▶ [DATA PROVIDED]
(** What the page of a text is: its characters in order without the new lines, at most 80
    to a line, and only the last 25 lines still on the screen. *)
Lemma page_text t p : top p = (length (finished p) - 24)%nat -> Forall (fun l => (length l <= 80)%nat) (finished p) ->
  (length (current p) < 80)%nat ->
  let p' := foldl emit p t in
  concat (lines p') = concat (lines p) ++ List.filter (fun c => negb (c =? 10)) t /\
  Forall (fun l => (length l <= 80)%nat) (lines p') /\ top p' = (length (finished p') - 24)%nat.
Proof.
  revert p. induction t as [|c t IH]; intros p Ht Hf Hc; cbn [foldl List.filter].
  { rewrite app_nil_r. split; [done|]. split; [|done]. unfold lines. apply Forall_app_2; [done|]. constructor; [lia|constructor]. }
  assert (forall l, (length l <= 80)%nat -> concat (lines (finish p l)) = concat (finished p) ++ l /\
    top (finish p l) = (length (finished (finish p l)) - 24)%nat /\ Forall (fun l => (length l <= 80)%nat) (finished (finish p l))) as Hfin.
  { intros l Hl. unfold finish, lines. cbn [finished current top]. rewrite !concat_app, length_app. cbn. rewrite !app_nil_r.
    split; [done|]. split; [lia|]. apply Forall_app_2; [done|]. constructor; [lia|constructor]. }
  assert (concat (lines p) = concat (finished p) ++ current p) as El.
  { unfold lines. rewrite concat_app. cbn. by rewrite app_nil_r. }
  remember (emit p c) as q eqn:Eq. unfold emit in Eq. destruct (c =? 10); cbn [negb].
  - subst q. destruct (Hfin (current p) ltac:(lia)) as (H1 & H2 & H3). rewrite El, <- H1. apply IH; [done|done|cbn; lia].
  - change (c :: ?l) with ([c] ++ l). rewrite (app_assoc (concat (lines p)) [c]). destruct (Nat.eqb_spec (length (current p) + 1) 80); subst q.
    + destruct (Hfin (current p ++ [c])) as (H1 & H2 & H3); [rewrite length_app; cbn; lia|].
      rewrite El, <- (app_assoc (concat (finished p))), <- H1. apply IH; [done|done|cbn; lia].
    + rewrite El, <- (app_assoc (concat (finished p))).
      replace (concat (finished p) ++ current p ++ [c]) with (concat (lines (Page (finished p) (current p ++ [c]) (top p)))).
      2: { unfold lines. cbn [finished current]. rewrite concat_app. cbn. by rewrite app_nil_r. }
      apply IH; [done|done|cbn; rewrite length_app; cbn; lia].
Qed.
==
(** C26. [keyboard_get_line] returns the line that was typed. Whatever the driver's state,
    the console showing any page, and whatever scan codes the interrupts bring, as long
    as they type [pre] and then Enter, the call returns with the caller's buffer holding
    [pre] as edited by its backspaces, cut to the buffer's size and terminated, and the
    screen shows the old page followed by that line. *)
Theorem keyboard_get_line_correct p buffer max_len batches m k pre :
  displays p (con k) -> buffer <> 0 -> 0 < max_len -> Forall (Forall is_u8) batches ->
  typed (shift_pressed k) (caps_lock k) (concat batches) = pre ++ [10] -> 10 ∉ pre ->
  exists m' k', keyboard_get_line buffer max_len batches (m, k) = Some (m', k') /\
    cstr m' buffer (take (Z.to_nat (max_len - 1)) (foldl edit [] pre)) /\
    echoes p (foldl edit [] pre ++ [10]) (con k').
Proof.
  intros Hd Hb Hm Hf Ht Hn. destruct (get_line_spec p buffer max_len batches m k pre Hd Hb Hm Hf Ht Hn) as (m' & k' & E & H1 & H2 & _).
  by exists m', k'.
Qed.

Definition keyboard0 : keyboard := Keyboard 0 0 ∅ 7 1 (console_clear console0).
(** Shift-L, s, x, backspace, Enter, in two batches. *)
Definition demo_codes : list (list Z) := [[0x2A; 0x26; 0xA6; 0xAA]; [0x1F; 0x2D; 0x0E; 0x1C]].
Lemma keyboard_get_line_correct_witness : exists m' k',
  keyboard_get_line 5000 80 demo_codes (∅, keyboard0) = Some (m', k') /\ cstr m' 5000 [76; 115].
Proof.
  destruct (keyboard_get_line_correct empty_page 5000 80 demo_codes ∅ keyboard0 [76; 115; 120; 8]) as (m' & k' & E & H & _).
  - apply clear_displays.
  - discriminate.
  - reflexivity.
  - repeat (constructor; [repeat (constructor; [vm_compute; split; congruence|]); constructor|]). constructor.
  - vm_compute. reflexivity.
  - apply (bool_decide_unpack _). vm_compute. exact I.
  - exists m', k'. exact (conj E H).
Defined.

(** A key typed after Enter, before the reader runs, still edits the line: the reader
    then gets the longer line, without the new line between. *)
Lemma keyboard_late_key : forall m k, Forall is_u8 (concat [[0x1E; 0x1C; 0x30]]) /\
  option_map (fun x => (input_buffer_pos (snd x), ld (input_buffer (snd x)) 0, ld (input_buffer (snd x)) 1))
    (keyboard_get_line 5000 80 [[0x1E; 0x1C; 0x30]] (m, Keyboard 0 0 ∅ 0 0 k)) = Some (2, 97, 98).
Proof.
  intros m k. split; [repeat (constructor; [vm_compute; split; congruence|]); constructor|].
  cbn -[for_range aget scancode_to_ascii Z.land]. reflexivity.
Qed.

▶ [GOAL OF THE EXERCISE] Beginning at the line above that contains "[pre] as edited", return each line exactly through the line that contains "cstr m' buffer", and no others.

▶ [RESPONSE TO THIS TASK]
    [pre] as edited by its backspaces, cut to the buffer's size and terminated, and the
    screen shows the old page followed by that line. *)
Theorem keyboard_get_line_correct p buffer max_len batches m k pre :
  displays p (con k) -> buffer <> 0 -> 0 < max_len -> Forall (Forall is_u8) batches ->
  typed (shift_pressed k) (caps_lock k) (concat batches) = pre ++ [10] -> 10 ∉ pre ->
  exists m' k', keyboard_get_line buffer max_len batches (m, k) = Some (m', k') /\
    cstr m' buffer (take (Z.to_nat (max_len - 1)) (foldl edit [] pre)) /\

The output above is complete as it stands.